- The task
Please take the lines from the one holding "state holds [freep], the" through the one holding "Fixpoint free_find (fuel" in the data below and copy them exactly.

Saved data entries
-------

(* ===== verification/Umalloc.v ===== *)
(** * The user memory allocator (umalloc.c)

    Memory is that of the process; a header is a word for [s.ptr] and a word
    for [s.size], 8 bytes.  [base] is the address of the static header.  The
    state holds [freep], the end of the process, and whether the kernel
    grants the next requests of sbrk. *)

From S2P Require Import Prelude Param Memory.

Record ust := { um : mem; freep : Z; brk : Z; grants : list bool }.
Definition set_um (m : mem) (s : ust) : ust :=
  {| um := m; freep := freep s; brk := brk s; grants := grants s |}.
Definition set_freep (p : Z) (s : ust) : ust :=
  {| um := um s; freep := p; brk := brk s; grants := grants s |}.

Definition sizeof_Header : Z := 8.

(** [p + n] on header pointers *)
Definition hplus (p n : Z) : Z := u32 (p + sizeof_Header * n).

Definition s_ptr (p : Z) : M ust Z := gets (fun s => ld32 (um s) p).
Definition s_size (p : Z) : M ust Z := gets (fun s => ld32 (um s) (p + 4)).
Definition set_ptr (p v : Z) : M ust unit := modify (fun s => set_um (st32 (um s) p v) s).
Definition set_size (p v : Z) : M ust unit := modify (fun s => set_um (st32 (um s) (p + 4) v) s).

Definition set_brk (b : Z) (g : list bool) (s : ust) : ust :=
  {| um := um s; freep := freep s; brk := b; grants := g |}.

(** The system call (sys_sbrk, growproc): the old end of the process, or -1.
    [grants] says whether allocuvm finds the pages; a process that shrinks to
    0 gets -1 and keeps its size. *)
Definition sbrk (n : Z) : M ust Z :=
  let! s := get in
  if 0 <? n then
    do! put (set_brk (brk s) (tail (grants s)) s) in
    if (brk s + n <? KERNBASE) && hd false (grants s) then
      do! put (set_brk (brk s + n) (tail (grants s)) s) in
      ret (brk s)
    else ret (2 ^ 32 - 1)
  else if n <? 0 then
    let sz := if brk s <=? u32 (brk s + n) then brk s else u32 (brk s + n) in
    if sz =? 0 then ret (2 ^ 32 - 1)
    else
      do! put (set_brk sz (grants s) s) in
      ret (brk s)
  else ret (brk s).

(** The loop of [free]. *)
Fixpoint free_find (fuel : nat) (bp p : Z) : M ust Z :=
  let! nx := s_ptr p in
  if (p <? bp) && (bp <? nx) then ret p
  else if (nx <=? p) && ((p <? bp) || (bp <? nx)) then ret p
  else
    match fuel with
    | O => out_of_fuel
    | S f => free_find f bp nx
    end.

Definition free (ap : Z) : M ust unit :=
  let bp := u32 (ap - sizeof_Header) in
  let! s := get in
  let! p := free_find (Z.to_nat (brk s / 8 + 2)) bp (freep s) in
  let! nx := s_ptr p in
  let! bsz := s_size bp in
  do! (if hplus bp bsz =? nx then
         let! nsz := s_size nx in
         do! set_size bp (u32 (bsz + nsz)) in
         let! nptr := s_ptr nx in
         set_ptr bp nptr
       else set_ptr bp nx) in
  let! psz := s_size p in
  do! (if hplus p psz =? bp then
         let! bsz := s_size bp in
         do! set_size p (u32 (psz + bsz)) in
         let! bptr := s_ptr bp in
         set_ptr p bptr
       else set_ptr p bp) in
  modify (set_freep p).

Definition morecore (nu : Z) : M ust Z :=
  let nu := if nu <? 4096 then 4096 else nu in
  let! p := sbrk (s32 (u32 (nu * sizeof_Header))) in
  if p =? 2 ^ 32 - 1 then ret 0
  else
    do! set_size p nu in
    do! free (hplus p 1) in
    gets freep.

(** The loop of [malloc]. *)
Fixpoint malloc_loop (fuel : nat) (nunits prevp p : Z) : M ust Z :=
  match fuel with
  | O => out_of_fuel
  | S f =>
      let! sz := s_size p in
      if nunits <=? sz then
        let! p :=
          (if sz =? nunits then
             let! nx := s_ptr p in
             do! set_ptr prevp nx in
             ret p
           else
             do! set_size p (u32 (sz - nunits)) in
             let! sz := s_size p in
             let p := hplus p sz in
             do! set_size p nunits in
             ret p) in
        do! modify (set_freep prevp) in
        ret (hplus p 1)
      else
        let! s := get in
        if p =? freep s then
          let! p := morecore nunits in
          if p =? 0 then ret 0
          else
            let! nx := s_ptr p in
            malloc_loop f nunits p nx
        else
          let! nx := s_ptr p in
          malloc_loop f nunits p nx
  end.

Definition nunits_of (nbytes : Z) : Z := u32 (u32 (nbytes + sizeof_Header - 1) / sizeof_Header + 1).

Definition malloc (base nbytes : Z) : M ust Z :=
  let nunits := nunits_of nbytes in
  let! s := get in
  let! prevp :=
    (if freep s =? 0 then
       do! modify (set_freep base) in
       do! set_ptr base base in
       do! set_size base 0 in
       ret base
     else ret (freep s)) in
  let! p := s_ptr prevp in
  malloc_loop (Z.to_nat (2 * (brk s / 8) + 8)) nunits prevp p.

-------

- Answer box
    state holds [freep], the end of the process, and whether the kernel
    grants the next requests of sbrk. *)

From S2P Require Import Prelude Param Memory.

Record ust := { um : mem; freep : Z; brk : Z; grants : list bool }.
Definition set_um (m : mem) (s : ust) : ust :=
  {| um := m; freep := freep s; brk := brk s; grants := grants s |}.
Definition set_freep (p : Z) (s : ust) : ust :=
  {| um := um s; freep := p; brk := brk s; grants := grants s |}.

Definition sizeof_Header : Z := 8.

(** [p + n] on header pointers *)
Definition hplus (p n : Z) : Z := u32 (p + sizeof_Header * n).

Definition s_ptr (p : Z) : M ust Z := gets (fun s => ld32 (um s) p).
Definition s_size (p : Z) : M ust Z := gets (fun s => ld32 (um s) (p + 4)).
Definition set_ptr (p v : Z) : M ust unit := modify (fun s => set_um (st32 (um s) p v) s).
Definition set_size (p v : Z) : M ust unit := modify (fun s => set_um (st32 (um s) (p + 4) v) s).

Definition set_brk (b : Z) (g : list bool) (s : ust) : ust :=
  {| um := um s; freep := freep s; brk := b; grants := g |}.

(** The system call (sys_sbrk, growproc): the old end of the process, or -1.
    [grants] says whether allocuvm finds the pages; a process that shrinks to
    0 gets -1 and keeps its size. *)
Definition sbrk (n : Z) : M ust Z :=
  let! s := get in
  if 0 <? n then
    do! put (set_brk (brk s) (tail (grants s)) s) in
    if (brk s + n <? KERNBASE) && hd false (grants s) then
      do! put (set_brk (brk s + n) (tail (grants s)) s) in
      ret (brk s)
    else ret (2 ^ 32 - 1)
  else if n <? 0 then
    let sz := if brk s <=? u32 (brk s + n) then brk s else u32 (brk s + n) in
    if sz =? 0 then ret (2 ^ 32 - 1)
    else
      do! put (set_brk sz (grants s) s) in
      ret (brk s)
  else ret (brk s).

(** The loop of [free]. *)
Fixpoint free_find (fuel : nat) (bp p : Z) : M ust Z :=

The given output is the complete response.